EXERCISE REQUIREMENTS: Using the records below, write out again exactly the lines that begin at the line containing "Definition to_lowercase (s" and end at the line containing "Definition trim_matches (c", and no other lines.

INPUT MATERIAL:
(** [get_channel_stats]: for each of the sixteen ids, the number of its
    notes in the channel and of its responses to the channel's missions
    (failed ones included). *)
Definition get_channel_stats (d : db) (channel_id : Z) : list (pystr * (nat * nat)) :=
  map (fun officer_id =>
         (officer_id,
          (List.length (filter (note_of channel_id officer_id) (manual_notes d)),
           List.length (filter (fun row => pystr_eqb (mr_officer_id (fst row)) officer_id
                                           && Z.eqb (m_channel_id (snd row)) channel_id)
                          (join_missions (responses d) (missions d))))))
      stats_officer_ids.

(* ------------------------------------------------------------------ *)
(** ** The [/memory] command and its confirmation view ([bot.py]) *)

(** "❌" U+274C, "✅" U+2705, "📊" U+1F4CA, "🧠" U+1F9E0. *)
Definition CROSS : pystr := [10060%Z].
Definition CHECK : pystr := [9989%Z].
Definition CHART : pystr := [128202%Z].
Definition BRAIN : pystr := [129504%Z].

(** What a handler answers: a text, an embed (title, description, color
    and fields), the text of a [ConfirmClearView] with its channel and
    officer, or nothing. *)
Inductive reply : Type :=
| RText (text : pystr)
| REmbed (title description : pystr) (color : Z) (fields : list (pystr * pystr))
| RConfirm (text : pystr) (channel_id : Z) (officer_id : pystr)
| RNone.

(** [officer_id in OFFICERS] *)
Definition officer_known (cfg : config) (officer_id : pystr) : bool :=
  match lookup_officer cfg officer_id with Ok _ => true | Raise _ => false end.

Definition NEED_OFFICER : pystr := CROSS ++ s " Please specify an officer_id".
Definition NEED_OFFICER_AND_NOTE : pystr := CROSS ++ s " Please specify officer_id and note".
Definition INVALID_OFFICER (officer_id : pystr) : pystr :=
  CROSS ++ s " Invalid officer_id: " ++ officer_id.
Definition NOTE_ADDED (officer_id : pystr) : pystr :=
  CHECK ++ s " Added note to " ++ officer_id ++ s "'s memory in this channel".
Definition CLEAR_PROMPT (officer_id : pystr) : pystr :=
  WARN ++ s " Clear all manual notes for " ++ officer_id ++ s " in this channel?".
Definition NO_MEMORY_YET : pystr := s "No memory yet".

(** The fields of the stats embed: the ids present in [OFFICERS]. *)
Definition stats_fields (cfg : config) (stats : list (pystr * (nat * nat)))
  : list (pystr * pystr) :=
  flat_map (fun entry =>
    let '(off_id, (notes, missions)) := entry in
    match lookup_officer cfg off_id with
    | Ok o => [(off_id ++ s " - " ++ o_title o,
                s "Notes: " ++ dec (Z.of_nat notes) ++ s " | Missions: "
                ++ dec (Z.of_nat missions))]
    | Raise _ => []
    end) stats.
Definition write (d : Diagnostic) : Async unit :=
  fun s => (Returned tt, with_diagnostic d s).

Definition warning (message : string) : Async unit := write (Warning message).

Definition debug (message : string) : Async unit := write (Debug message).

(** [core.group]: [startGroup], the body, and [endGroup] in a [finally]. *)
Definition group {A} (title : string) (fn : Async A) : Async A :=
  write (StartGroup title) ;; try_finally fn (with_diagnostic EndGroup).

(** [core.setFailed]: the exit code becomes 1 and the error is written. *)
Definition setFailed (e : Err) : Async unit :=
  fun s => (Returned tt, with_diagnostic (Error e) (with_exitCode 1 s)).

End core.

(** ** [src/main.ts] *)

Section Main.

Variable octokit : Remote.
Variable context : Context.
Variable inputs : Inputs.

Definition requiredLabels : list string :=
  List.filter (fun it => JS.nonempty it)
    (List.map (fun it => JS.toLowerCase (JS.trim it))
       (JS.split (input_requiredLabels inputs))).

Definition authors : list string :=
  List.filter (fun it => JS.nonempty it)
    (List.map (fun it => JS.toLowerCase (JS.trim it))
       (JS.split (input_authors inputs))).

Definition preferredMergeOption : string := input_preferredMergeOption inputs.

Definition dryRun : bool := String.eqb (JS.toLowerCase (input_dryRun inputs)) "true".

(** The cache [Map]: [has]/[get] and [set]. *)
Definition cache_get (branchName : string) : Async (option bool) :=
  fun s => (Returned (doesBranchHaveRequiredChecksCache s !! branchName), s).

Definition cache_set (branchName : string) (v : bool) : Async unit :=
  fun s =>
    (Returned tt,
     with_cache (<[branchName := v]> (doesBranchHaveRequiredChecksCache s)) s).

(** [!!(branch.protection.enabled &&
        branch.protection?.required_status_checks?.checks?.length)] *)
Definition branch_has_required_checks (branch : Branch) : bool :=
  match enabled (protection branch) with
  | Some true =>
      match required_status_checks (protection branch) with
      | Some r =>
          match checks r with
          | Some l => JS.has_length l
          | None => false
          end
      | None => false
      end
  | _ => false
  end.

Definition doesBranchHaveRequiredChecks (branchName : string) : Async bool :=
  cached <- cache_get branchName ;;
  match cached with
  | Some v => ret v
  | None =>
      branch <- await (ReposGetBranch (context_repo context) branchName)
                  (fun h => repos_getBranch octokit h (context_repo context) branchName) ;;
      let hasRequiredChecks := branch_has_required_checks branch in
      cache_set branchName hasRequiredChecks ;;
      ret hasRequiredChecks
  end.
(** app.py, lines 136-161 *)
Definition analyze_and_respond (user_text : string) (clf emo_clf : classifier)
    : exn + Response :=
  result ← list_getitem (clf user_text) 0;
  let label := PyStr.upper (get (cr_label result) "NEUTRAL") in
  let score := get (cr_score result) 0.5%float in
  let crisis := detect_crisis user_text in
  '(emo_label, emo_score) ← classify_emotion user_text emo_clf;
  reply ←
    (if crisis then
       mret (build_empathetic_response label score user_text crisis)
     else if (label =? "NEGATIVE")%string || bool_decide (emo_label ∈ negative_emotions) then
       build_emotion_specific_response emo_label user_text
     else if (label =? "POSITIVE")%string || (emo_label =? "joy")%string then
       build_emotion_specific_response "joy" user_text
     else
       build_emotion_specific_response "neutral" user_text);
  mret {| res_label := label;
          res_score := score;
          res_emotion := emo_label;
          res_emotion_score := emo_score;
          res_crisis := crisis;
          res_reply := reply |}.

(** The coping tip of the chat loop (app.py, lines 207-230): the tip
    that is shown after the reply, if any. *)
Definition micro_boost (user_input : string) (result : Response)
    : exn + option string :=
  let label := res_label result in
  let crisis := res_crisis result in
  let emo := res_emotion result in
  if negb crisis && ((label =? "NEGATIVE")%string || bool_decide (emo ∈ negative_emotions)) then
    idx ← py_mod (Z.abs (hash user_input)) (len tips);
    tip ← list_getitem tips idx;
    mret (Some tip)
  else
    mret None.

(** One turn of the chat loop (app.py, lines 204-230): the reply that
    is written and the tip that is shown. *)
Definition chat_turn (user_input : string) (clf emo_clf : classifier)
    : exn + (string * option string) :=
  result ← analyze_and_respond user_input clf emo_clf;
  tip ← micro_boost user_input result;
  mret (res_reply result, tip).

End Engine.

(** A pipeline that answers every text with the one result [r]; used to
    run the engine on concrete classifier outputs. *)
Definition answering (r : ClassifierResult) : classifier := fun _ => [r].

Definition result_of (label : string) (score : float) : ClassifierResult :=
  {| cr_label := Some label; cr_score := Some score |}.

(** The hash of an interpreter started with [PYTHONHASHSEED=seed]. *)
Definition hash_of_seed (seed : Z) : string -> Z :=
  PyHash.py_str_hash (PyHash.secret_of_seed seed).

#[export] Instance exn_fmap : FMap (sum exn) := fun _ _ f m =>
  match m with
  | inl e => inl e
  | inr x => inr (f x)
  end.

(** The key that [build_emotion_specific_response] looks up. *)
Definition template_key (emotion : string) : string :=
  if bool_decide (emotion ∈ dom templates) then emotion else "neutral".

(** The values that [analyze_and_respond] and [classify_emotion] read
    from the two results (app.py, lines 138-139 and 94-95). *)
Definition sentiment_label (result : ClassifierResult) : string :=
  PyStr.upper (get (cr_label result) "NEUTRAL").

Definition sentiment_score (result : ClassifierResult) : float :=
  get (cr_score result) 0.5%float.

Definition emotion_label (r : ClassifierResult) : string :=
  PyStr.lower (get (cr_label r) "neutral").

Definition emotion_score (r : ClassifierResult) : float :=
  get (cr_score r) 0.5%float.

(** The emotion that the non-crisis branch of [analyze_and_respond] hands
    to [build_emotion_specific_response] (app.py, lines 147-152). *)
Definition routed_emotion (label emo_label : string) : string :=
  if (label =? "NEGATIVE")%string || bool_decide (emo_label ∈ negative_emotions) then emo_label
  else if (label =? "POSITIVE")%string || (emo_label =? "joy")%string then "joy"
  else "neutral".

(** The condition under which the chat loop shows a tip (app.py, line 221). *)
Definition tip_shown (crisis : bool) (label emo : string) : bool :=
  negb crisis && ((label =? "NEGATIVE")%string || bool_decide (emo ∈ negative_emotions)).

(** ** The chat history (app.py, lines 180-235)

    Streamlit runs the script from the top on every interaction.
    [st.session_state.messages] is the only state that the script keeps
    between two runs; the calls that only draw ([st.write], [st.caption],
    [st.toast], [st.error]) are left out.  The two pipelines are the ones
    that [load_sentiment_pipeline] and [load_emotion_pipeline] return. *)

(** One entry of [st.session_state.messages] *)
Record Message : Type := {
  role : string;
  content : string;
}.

...

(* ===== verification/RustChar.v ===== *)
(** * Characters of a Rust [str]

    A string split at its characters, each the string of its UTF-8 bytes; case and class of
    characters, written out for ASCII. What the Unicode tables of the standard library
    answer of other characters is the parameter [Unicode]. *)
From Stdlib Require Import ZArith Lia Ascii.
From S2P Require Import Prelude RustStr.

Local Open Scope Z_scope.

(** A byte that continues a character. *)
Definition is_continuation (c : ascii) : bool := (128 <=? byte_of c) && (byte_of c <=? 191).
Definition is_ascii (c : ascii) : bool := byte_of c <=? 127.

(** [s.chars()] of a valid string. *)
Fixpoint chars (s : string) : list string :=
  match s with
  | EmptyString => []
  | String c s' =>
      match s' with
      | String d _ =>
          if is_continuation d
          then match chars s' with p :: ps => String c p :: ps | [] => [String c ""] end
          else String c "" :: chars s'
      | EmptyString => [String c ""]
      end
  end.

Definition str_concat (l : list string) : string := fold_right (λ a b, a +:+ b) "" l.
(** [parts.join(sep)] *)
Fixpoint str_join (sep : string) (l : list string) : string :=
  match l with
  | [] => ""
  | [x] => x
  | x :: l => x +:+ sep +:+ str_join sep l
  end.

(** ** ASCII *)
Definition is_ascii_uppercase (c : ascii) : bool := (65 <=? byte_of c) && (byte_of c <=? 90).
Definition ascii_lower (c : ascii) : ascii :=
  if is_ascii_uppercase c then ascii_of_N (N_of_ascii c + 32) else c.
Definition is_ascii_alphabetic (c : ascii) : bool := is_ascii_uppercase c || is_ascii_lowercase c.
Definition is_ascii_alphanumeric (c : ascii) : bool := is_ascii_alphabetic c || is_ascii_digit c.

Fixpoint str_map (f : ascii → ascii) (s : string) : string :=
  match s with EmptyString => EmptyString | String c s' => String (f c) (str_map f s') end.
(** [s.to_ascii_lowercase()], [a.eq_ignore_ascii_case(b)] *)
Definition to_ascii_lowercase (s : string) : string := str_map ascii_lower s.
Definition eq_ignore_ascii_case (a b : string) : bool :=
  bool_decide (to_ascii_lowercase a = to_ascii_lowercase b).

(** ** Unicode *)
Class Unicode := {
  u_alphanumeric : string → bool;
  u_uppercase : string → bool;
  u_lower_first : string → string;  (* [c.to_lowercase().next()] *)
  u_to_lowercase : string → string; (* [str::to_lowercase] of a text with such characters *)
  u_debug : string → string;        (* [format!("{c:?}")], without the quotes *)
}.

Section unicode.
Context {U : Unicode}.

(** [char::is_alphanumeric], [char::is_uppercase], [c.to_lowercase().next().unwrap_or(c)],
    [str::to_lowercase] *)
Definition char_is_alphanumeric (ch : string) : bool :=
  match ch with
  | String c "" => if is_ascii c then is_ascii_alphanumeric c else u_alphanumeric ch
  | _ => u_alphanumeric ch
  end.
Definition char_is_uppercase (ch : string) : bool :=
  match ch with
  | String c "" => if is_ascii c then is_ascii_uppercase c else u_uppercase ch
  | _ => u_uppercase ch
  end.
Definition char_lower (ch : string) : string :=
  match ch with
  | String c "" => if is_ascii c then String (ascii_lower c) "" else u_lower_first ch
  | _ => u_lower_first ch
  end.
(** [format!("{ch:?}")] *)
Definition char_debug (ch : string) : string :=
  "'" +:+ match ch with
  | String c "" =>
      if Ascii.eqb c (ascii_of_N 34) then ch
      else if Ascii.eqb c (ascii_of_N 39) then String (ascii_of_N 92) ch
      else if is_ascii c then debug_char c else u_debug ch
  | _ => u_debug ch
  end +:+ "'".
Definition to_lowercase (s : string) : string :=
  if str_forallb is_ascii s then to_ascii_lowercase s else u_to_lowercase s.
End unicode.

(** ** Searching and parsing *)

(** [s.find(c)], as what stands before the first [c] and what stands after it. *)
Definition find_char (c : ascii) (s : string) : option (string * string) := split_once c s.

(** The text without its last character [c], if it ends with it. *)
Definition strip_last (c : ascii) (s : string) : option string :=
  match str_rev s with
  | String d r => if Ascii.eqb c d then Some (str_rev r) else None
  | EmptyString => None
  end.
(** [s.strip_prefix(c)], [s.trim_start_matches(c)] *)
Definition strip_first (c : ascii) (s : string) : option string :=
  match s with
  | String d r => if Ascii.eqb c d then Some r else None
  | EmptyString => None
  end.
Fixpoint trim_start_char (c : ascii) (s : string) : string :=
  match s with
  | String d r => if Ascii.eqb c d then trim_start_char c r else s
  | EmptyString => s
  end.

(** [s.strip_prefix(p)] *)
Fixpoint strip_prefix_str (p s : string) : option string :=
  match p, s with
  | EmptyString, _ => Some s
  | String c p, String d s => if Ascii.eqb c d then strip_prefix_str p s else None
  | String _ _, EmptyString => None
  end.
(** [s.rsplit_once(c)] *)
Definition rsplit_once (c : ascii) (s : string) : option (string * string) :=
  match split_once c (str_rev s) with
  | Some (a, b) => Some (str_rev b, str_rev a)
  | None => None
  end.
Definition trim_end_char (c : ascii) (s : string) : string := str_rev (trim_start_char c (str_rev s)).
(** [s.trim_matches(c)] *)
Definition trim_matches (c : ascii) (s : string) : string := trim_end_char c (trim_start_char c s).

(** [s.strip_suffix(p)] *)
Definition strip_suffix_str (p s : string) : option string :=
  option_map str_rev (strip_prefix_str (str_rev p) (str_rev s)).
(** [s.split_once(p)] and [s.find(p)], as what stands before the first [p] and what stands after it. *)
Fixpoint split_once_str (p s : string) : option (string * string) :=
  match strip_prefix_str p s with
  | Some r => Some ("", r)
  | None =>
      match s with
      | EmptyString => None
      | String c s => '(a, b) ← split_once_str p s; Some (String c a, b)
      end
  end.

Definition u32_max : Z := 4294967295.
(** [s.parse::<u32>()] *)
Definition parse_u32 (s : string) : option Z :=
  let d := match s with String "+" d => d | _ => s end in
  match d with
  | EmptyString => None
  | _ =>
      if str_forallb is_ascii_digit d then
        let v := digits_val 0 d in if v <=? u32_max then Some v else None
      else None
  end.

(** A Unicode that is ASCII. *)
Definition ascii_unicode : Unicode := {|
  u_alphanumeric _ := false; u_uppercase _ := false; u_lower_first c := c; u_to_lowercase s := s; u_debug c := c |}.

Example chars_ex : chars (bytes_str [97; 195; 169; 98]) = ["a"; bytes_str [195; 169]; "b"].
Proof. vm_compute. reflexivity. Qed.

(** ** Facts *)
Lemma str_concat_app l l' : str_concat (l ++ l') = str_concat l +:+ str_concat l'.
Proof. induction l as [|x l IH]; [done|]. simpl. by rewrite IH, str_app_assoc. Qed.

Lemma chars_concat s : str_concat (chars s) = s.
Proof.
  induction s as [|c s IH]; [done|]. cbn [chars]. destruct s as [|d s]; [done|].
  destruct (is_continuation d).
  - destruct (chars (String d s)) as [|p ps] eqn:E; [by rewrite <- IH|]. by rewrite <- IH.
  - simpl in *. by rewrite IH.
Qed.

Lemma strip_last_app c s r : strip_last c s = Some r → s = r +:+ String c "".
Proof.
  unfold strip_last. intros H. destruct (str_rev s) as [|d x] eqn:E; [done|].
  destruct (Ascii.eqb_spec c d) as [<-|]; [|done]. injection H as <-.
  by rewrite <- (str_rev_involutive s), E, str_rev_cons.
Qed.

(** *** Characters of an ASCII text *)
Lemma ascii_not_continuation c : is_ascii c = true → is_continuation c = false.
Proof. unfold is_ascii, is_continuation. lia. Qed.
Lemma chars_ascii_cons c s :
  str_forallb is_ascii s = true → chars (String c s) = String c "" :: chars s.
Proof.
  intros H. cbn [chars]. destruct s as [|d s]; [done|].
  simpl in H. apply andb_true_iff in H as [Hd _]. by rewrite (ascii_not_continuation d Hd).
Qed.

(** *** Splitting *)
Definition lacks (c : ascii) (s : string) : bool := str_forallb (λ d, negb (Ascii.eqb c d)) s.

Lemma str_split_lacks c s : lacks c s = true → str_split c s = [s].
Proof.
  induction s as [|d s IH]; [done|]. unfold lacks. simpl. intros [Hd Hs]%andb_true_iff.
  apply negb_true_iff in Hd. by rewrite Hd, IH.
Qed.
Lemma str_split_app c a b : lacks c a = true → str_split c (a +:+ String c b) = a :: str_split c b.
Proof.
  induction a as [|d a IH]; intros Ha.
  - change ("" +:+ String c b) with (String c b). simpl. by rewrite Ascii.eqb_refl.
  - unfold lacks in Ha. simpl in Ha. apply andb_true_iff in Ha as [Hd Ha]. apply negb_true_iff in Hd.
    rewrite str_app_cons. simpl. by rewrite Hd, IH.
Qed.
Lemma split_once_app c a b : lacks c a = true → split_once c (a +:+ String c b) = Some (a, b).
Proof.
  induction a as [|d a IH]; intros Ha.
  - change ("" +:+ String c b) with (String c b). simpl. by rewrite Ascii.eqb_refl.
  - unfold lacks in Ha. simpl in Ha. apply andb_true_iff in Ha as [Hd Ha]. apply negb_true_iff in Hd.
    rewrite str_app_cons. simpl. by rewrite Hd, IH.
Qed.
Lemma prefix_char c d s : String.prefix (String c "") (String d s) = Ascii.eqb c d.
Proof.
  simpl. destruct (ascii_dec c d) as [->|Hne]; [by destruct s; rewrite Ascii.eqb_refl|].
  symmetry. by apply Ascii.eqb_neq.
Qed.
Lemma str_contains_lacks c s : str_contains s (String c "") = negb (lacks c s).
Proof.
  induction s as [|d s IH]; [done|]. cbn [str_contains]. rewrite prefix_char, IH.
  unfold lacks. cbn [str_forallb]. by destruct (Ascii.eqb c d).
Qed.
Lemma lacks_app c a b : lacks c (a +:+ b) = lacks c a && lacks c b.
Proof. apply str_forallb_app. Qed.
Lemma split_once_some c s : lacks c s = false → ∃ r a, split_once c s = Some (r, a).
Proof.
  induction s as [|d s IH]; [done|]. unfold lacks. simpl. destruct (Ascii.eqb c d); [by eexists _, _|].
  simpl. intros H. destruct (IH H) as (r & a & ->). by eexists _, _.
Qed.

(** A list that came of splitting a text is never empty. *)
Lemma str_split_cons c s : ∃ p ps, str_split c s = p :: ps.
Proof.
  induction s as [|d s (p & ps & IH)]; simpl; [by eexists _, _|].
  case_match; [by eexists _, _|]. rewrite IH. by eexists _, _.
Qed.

ANSWER TO THE EXERCISE:
Definition to_lowercase (s : string) : string :=
  if str_forallb is_ascii s then to_ascii_lowercase s else u_to_lowercase s.
End unicode.

(** ** Searching and parsing *)

(** [s.find(c)], as what stands before the first [c] and what stands after it. *)
Definition find_char (c : ascii) (s : string) : option (string * string) := split_once c s.

(** The text without its last character [c], if it ends with it. *)
Definition strip_last (c : ascii) (s : string) : option string :=
  match str_rev s with
  | String d r => if Ascii.eqb c d then Some (str_rev r) else None
  | EmptyString => None
  end.
(** [s.strip_prefix(c)], [s.trim_start_matches(c)] *)
Definition strip_first (c : ascii) (s : string) : option string :=
  match s with
  | String d r => if Ascii.eqb c d then Some r else None
  | EmptyString => None
  end.
Fixpoint trim_start_char (c : ascii) (s : string) : string :=
  match s with
  | String d r => if Ascii.eqb c d then trim_start_char c r else s
  | EmptyString => s
  end.

(** [s.strip_prefix(p)] *)
Fixpoint strip_prefix_str (p s : string) : option string :=
  match p, s with
  | EmptyString, _ => Some s
  | String c p, String d s => if Ascii.eqb c d then strip_prefix_str p s else None
  | String _ _, EmptyString => None
  end.
(** [s.rsplit_once(c)] *)
Definition rsplit_once (c : ascii) (s : string) : option (string * string) :=
  match split_once c (str_rev s) with
  | Some (a, b) => Some (str_rev b, str_rev a)
  | None => None
  end.
Definition trim_end_char (c : ascii) (s : string) : string := str_rev (trim_start_char c (str_rev s)).
(** [s.trim_matches(c)] *)
Definition trim_matches (c : ascii) (s : string) : string := trim_end_char c (trim_start_char c s).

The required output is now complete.